Em fevereiro de 2026, durante o pico da colheita da soja, a fila de caminhões para acessar o Porto de Miritituba (PA) chegou a 40 quilômetros na BR-163, principal corredor de escoamento do Centro-Oeste para o Arco Norte. Transportadoras e produtores relataram aumento de custos e incerteza no cumprimento das janelas de entrega no porto.
O episódio reforça a pressão sobre a logística do agronegócio em períodos de safra, quando o volume de caminhões supera a capacidade de recebimento dos terminais e dos pontos de controle ao longo do corredor. Nesse cenário, restrições operacionais se multiplicam. Chuva, baixa condição de trafegabilidade, acidentes, fiscalizações e o limite de operação nos acessos finais aos pátios reduzem a fluidez e ampliam o congestionamento.

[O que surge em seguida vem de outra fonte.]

(** [leadingInt]: the digits in front, unless they exceed [1 << 63]. *)
Fixpoint leadingInt (x : Z) (s : string) : option (Z * string) :=
  match s with
  | String c s' =>
      if digit c then
        if 2 ^ 63 / 10 <? x then None
        else
          let y := uint64 (x * 10 + (code c - 48)) in
          if 2 ^ 63 <? y then None else leadingInt y s'
      else Some (x, s)
  | "" => Some (x, "")
  end.

(** [leadingFraction]: digits that do not fit are dropped. *)
Fixpoint leadingFraction (x : Z) (scale : float64) (overflow : bool) (s : string) : Z * float64 * string :=
  match s with
  | String c s' =>
      if digit c then
        if overflow || ((2 ^ 63 - 1) / 10 <? x) then leadingFraction x scale true s'
        else
          let y := uint64 (x * 10 + (code c - 48)) in
          if 2 ^ 63 <? y then leadingFraction x scale true s'
          else leadingFraction y (SFmul 53 1024 scale (of_Z 10)) false s'
      else (x, scale, s)
  | "" => (x, scale, "")
  end.

(** [uint64(float64(f) * (float64(unit) / scale))]: less than a unit, so within [int64]. *)
Definition fraction (f unit : Z) (scale : float64) : Z :=
  uint64 (to_int (SFmul 53 1024 (of_Z f) (SFdiv 53 1024 (of_Z unit) scale))).

Definition unit_char (c : ascii) : bool := negb (code c =? 46) && negb (digit c).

Com a demora para descarregar, os veículos ficam parados no acostamento e em vias locais, o que alimenta novas filas no entorno dos terminais. Segundo Jesualdo Silva, diretor-presidente da Associação Brasileira dos Terminais Portuários (ABTP), os custos do gargalo avançam além do frete rodoviário e alcançam o transporte marítimo. Pelas contas da entidade, a demurrage custa cerca de US$ 40 mil por dia, valor repassado à carga.